**Problem requirements:** From the entries below, please output exactly the lines starting at the one containing "exists n', w_inodes" and ending at the one containing "intros Hv. destruct", both included.

(Records from a data source)

*** Begin section ***

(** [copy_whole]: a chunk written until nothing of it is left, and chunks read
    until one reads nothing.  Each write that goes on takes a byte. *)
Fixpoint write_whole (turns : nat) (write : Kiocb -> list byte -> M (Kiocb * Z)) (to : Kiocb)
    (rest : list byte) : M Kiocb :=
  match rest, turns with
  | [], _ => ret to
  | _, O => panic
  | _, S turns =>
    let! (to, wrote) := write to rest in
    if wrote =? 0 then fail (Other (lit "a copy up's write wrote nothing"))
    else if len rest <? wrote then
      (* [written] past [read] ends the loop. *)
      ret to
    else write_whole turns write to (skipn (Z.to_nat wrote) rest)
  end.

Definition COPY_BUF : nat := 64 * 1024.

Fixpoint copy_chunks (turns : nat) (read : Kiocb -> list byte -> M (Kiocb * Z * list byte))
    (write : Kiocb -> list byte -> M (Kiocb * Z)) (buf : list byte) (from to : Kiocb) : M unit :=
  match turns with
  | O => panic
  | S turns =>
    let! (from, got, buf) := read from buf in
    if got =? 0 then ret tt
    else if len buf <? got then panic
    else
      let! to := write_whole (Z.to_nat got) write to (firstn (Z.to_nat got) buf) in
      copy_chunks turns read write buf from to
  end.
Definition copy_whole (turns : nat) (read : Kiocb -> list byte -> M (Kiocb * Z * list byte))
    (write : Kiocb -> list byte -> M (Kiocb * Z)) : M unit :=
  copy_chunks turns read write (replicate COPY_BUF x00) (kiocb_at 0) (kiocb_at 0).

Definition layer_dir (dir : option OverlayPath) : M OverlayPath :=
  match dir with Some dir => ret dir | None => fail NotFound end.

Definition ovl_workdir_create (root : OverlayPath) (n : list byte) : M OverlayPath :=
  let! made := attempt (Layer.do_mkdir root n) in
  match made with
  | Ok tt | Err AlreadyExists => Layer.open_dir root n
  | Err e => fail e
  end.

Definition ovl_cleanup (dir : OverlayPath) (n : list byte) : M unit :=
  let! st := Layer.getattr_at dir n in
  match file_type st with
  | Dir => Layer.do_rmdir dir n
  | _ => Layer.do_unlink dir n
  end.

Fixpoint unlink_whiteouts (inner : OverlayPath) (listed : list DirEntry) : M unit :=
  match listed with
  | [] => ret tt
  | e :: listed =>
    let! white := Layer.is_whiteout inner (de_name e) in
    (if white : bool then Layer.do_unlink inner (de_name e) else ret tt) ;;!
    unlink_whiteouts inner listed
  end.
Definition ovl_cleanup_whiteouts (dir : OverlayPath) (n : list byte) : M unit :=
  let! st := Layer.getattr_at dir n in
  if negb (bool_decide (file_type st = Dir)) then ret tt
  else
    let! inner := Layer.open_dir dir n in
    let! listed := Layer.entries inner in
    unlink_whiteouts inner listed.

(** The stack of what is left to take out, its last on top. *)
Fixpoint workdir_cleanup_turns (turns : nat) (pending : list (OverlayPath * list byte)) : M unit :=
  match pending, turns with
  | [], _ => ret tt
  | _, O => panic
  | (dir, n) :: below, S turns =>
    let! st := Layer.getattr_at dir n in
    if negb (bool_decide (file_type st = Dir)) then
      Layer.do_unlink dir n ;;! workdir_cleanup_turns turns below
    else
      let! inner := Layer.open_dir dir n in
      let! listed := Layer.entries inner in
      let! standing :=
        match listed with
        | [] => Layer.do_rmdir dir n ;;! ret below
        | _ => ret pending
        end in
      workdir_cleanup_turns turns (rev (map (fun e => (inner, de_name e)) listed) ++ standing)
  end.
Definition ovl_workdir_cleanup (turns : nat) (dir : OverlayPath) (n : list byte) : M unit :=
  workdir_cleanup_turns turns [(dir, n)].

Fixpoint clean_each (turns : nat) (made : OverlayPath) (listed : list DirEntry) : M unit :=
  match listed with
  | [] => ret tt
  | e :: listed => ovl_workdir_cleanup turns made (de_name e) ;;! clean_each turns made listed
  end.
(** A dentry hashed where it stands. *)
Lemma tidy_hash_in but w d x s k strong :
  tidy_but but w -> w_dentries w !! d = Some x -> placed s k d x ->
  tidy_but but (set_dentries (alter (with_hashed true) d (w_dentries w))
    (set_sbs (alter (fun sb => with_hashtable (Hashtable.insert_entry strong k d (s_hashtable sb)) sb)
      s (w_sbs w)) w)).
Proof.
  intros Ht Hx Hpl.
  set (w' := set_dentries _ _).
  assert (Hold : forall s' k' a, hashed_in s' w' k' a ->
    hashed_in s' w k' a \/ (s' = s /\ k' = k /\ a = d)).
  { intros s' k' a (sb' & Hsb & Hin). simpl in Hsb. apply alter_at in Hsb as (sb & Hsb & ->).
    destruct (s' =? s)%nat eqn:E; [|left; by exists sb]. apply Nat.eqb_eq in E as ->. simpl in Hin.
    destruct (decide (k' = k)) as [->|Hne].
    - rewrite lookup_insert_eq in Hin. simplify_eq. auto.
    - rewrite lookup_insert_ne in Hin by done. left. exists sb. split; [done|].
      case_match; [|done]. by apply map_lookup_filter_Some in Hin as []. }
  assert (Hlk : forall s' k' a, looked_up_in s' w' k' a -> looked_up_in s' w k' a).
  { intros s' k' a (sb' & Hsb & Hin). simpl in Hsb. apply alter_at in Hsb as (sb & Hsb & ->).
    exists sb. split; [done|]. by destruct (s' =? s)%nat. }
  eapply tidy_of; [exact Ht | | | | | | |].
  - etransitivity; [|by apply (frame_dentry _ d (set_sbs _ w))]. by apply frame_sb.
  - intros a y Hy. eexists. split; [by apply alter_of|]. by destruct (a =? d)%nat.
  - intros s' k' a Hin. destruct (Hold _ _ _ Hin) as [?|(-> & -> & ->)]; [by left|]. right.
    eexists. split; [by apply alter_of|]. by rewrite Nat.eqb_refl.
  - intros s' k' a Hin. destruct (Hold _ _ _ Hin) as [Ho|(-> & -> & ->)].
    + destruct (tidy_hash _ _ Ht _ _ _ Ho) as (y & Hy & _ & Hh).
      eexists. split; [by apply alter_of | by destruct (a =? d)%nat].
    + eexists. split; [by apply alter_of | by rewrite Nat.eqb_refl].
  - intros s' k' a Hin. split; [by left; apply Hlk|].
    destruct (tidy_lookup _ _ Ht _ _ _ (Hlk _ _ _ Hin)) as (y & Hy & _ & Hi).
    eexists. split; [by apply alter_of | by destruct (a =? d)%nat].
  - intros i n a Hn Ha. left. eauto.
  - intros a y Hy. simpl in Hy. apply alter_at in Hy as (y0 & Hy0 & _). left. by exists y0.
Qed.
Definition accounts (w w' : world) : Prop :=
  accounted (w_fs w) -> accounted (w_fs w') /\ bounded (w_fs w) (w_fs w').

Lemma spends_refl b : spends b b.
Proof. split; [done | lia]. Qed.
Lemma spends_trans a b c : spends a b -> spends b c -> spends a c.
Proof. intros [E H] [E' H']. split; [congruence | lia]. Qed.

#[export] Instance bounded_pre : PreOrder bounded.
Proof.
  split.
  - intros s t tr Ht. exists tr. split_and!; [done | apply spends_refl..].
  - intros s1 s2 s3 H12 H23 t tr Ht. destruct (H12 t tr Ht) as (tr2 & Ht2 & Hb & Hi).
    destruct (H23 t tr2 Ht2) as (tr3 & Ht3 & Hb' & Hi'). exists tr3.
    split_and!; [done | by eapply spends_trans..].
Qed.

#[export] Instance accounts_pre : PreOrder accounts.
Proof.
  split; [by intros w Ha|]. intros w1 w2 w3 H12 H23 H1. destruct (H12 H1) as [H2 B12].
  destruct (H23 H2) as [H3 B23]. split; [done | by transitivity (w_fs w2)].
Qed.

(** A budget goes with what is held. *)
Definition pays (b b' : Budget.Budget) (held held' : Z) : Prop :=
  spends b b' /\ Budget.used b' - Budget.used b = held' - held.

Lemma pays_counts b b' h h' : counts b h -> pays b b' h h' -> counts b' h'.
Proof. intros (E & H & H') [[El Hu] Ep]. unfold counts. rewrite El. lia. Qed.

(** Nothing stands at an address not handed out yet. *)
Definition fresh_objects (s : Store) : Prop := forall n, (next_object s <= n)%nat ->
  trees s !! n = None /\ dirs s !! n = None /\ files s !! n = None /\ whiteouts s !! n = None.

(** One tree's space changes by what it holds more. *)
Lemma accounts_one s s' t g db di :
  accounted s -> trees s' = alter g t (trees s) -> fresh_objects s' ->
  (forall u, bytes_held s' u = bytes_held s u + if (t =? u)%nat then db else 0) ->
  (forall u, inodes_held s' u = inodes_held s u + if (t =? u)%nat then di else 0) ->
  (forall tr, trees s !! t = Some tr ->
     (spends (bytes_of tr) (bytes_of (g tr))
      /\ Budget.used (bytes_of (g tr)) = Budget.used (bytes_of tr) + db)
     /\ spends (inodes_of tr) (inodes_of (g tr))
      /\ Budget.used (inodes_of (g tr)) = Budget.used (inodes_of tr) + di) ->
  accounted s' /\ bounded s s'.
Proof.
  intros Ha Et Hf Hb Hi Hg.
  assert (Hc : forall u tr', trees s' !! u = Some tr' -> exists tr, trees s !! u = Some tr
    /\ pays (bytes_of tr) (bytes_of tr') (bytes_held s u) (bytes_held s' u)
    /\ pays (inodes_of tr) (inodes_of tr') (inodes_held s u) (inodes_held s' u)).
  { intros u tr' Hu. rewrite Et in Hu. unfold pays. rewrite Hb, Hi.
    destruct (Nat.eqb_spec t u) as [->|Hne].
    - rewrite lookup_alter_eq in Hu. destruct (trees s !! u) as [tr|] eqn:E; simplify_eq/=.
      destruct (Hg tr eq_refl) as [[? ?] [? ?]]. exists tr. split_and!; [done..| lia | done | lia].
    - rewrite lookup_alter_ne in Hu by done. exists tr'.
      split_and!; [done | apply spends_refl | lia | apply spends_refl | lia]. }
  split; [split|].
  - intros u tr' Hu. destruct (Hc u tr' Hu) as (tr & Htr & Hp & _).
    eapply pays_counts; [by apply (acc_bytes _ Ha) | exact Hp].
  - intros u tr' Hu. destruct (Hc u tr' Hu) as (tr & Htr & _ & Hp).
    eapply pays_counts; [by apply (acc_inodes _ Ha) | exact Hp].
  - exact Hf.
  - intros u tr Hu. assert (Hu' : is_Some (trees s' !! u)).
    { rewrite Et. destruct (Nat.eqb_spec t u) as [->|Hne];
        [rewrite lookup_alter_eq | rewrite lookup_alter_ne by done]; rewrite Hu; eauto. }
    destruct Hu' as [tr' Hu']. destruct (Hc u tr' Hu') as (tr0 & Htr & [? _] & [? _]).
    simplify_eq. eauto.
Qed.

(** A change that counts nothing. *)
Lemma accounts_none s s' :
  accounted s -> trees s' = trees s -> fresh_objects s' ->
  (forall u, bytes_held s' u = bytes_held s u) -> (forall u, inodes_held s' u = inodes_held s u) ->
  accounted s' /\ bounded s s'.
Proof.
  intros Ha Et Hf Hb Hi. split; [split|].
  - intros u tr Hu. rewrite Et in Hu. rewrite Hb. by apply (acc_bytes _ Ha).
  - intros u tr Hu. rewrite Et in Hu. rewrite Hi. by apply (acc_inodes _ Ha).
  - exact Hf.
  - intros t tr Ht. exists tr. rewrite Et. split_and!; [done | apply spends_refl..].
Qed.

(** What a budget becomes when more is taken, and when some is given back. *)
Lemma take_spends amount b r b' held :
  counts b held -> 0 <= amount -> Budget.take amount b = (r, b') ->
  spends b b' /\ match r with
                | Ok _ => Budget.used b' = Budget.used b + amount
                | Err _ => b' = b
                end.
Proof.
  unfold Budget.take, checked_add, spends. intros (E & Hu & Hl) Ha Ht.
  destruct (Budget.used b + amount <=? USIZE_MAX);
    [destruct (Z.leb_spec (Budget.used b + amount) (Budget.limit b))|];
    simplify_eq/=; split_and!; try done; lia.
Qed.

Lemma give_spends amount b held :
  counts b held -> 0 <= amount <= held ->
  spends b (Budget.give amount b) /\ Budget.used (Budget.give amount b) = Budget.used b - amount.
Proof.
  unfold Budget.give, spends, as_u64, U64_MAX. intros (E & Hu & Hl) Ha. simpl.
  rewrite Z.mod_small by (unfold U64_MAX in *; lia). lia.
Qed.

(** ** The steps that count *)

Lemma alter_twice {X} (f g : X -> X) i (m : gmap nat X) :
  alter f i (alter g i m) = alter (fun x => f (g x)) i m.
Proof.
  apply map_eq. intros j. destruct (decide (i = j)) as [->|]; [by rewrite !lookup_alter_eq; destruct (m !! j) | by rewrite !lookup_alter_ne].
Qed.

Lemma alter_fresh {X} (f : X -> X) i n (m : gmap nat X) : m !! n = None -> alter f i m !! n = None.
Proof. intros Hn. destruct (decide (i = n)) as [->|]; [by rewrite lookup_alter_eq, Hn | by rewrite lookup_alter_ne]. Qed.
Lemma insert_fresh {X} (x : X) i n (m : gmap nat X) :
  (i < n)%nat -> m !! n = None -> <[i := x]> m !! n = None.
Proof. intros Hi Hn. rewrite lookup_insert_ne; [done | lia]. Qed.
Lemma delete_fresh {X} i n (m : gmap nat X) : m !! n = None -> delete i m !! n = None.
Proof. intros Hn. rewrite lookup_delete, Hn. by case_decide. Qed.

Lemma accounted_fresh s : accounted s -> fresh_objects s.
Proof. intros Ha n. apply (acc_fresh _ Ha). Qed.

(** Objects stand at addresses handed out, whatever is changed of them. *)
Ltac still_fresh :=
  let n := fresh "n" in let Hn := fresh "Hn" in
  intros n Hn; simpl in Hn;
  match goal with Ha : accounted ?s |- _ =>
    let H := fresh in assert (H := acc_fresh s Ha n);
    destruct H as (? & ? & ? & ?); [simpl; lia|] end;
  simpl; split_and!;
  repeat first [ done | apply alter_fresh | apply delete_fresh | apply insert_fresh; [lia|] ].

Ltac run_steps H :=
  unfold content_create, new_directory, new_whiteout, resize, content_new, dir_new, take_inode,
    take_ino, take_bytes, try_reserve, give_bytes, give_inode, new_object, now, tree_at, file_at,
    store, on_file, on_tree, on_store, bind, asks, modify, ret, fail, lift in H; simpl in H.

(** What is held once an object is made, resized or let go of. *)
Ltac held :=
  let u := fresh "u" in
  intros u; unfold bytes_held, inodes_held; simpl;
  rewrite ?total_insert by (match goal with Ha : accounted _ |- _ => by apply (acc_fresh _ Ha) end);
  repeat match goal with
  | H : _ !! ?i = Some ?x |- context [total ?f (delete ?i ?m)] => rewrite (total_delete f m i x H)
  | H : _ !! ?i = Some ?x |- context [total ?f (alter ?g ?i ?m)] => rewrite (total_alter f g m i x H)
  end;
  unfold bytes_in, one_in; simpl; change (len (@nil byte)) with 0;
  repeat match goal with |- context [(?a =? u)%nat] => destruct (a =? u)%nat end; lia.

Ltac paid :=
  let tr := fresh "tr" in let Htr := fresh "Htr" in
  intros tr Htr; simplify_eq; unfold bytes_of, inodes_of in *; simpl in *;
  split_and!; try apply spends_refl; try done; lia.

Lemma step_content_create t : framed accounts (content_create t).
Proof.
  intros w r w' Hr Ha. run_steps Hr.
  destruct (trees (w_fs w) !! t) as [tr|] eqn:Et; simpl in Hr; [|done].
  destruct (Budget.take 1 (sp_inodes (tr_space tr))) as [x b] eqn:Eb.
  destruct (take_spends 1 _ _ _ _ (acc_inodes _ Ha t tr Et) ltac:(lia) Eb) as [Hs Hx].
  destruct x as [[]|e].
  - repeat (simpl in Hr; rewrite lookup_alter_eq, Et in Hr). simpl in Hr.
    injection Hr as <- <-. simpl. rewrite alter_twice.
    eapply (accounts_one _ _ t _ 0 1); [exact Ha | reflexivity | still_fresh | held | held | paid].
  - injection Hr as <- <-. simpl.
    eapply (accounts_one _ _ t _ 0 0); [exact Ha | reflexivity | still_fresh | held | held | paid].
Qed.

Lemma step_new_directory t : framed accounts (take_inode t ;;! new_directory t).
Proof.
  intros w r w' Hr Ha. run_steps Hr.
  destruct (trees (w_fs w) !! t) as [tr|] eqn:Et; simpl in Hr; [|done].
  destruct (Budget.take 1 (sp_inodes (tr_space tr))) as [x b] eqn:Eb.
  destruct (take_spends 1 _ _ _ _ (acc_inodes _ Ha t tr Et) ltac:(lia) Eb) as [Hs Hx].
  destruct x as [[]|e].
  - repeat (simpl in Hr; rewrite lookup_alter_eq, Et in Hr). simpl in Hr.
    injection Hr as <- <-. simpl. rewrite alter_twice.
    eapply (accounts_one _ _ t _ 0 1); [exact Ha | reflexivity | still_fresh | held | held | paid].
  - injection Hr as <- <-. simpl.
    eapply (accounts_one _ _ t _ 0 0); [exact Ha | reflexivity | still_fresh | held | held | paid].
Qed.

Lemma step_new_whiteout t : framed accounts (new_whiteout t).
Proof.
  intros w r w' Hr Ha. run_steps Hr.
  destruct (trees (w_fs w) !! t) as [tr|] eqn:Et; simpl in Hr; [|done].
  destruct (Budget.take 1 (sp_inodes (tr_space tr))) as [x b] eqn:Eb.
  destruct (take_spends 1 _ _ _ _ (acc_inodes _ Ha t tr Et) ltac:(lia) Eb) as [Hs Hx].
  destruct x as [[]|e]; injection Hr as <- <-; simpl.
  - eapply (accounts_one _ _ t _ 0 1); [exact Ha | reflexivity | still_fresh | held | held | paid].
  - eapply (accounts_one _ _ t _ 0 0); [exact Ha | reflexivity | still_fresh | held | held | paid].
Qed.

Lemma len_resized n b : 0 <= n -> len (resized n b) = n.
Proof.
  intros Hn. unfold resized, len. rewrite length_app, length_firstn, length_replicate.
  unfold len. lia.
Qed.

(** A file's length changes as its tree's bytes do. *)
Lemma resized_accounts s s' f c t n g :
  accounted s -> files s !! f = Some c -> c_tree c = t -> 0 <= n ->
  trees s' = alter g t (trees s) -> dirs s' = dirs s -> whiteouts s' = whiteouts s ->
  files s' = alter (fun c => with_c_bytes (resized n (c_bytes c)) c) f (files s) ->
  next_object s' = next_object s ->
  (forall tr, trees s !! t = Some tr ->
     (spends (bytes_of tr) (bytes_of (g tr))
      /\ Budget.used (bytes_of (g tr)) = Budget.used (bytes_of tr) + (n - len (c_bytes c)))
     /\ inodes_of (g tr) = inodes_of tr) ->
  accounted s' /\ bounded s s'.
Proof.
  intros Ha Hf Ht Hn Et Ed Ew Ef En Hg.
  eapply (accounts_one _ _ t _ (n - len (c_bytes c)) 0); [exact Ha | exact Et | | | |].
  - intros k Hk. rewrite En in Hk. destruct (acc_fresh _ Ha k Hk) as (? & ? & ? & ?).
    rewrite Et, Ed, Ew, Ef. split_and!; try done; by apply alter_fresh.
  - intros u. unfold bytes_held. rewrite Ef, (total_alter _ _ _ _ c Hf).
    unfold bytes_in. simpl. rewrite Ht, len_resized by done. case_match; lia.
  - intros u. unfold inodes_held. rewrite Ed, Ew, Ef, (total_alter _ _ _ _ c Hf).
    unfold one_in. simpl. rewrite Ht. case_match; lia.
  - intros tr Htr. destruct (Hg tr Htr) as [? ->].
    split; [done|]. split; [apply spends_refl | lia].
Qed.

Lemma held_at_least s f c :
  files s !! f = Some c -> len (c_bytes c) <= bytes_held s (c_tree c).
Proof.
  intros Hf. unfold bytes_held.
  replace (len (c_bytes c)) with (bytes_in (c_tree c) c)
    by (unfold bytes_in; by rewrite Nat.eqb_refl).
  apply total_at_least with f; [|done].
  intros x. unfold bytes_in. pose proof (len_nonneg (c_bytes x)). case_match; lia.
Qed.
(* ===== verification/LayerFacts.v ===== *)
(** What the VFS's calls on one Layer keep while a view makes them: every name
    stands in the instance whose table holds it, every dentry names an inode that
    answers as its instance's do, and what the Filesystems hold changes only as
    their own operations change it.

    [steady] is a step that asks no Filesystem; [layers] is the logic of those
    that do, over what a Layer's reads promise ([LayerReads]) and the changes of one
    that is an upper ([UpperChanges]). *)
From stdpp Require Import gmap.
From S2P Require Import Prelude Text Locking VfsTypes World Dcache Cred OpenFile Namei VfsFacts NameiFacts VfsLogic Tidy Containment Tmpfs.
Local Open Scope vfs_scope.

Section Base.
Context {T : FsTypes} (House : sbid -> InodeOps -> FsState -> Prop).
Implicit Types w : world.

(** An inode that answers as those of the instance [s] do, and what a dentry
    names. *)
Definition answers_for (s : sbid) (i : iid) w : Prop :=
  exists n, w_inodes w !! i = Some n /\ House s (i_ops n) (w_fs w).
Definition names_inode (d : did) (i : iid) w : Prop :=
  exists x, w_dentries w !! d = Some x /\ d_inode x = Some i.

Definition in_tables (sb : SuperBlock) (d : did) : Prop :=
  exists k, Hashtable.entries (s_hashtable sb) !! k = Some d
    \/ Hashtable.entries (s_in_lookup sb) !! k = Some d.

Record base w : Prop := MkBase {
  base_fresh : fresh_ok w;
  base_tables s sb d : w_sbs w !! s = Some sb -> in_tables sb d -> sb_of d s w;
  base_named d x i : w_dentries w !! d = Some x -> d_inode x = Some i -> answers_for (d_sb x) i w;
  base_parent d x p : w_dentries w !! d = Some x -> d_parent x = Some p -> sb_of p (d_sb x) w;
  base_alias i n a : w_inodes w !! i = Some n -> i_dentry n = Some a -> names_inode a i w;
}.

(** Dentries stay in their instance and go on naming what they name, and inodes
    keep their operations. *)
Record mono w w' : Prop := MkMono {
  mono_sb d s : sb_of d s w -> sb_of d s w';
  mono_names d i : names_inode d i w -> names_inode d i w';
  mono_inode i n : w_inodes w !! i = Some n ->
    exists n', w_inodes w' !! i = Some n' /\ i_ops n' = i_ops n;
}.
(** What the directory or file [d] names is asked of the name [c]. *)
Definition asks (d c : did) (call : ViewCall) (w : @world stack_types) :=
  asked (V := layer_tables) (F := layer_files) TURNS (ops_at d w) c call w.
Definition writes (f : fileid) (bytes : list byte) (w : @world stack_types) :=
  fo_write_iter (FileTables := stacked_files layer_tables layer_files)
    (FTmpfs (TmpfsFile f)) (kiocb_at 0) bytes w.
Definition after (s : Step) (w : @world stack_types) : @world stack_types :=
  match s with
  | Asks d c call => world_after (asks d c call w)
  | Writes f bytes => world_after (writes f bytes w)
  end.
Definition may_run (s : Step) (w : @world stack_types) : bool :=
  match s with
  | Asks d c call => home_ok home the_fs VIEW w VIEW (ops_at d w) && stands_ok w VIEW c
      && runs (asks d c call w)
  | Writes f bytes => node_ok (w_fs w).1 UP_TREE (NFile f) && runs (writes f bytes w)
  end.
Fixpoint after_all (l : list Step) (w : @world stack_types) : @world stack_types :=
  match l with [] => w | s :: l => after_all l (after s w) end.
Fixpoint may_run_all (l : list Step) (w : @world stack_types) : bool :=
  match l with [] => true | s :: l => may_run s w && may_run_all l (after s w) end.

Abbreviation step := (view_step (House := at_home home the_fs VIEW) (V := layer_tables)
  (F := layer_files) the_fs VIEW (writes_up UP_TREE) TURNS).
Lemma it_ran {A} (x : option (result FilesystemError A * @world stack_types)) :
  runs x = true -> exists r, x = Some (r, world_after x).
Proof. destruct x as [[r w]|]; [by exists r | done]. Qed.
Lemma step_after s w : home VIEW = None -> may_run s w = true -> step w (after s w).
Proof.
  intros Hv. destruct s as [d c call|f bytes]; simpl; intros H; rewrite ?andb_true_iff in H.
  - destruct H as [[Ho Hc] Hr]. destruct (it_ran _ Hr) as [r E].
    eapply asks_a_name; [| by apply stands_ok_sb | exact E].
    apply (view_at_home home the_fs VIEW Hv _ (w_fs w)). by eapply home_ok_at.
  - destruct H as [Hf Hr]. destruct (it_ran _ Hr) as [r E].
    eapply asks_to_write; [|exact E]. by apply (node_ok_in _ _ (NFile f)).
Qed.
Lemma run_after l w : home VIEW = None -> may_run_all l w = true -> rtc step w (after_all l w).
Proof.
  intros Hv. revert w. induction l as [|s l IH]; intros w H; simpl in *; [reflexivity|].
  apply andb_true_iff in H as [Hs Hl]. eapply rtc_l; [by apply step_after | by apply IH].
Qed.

*** End section ***

**Result for this task:**
    exists n', w_inodes w' !! i = Some n' /\ i_ops n' = i_ops n;
}.
(** What the directory or file [d] names is asked of the name [c]. *)
Definition asks (d c : did) (call : ViewCall) (w : @world stack_types) :=
  asked (V := layer_tables) (F := layer_files) TURNS (ops_at d w) c call w.
Definition writes (f : fileid) (bytes : list byte) (w : @world stack_types) :=
  fo_write_iter (FileTables := stacked_files layer_tables layer_files)
    (FTmpfs (TmpfsFile f)) (kiocb_at 0) bytes w.
Definition after (s : Step) (w : @world stack_types) : @world stack_types :=
  match s with
  | Asks d c call => world_after (asks d c call w)
  | Writes f bytes => world_after (writes f bytes w)
  end.
Definition may_run (s : Step) (w : @world stack_types) : bool :=
  match s with
  | Asks d c call => home_ok home the_fs VIEW w VIEW (ops_at d w) && stands_ok w VIEW c
      && runs (asks d c call w)
  | Writes f bytes => node_ok (w_fs w).1 UP_TREE (NFile f) && runs (writes f bytes w)
  end.
Fixpoint after_all (l : list Step) (w : @world stack_types) : @world stack_types :=
  match l with [] => w | s :: l => after_all l (after s w) end.
Fixpoint may_run_all (l : list Step) (w : @world stack_types) : bool :=
  match l with [] => true | s :: l => may_run s w && may_run_all l (after s w) end.

Abbreviation step := (view_step (House := at_home home the_fs VIEW) (V := layer_tables)
  (F := layer_files) the_fs VIEW (writes_up UP_TREE) TURNS).
Lemma it_ran {A} (x : option (result FilesystemError A * @world stack_types)) :
  runs x = true -> exists r, x = Some (r, world_after x).
Proof. destruct x as [[r w]|]; [by exists r | done]. Qed.
Lemma step_after s w : home VIEW = None -> may_run s w = true -> step w (after s w).
Proof.
  intros Hv. destruct s as [d c call|f bytes]; simpl; intros H; rewrite ?andb_true_iff in H.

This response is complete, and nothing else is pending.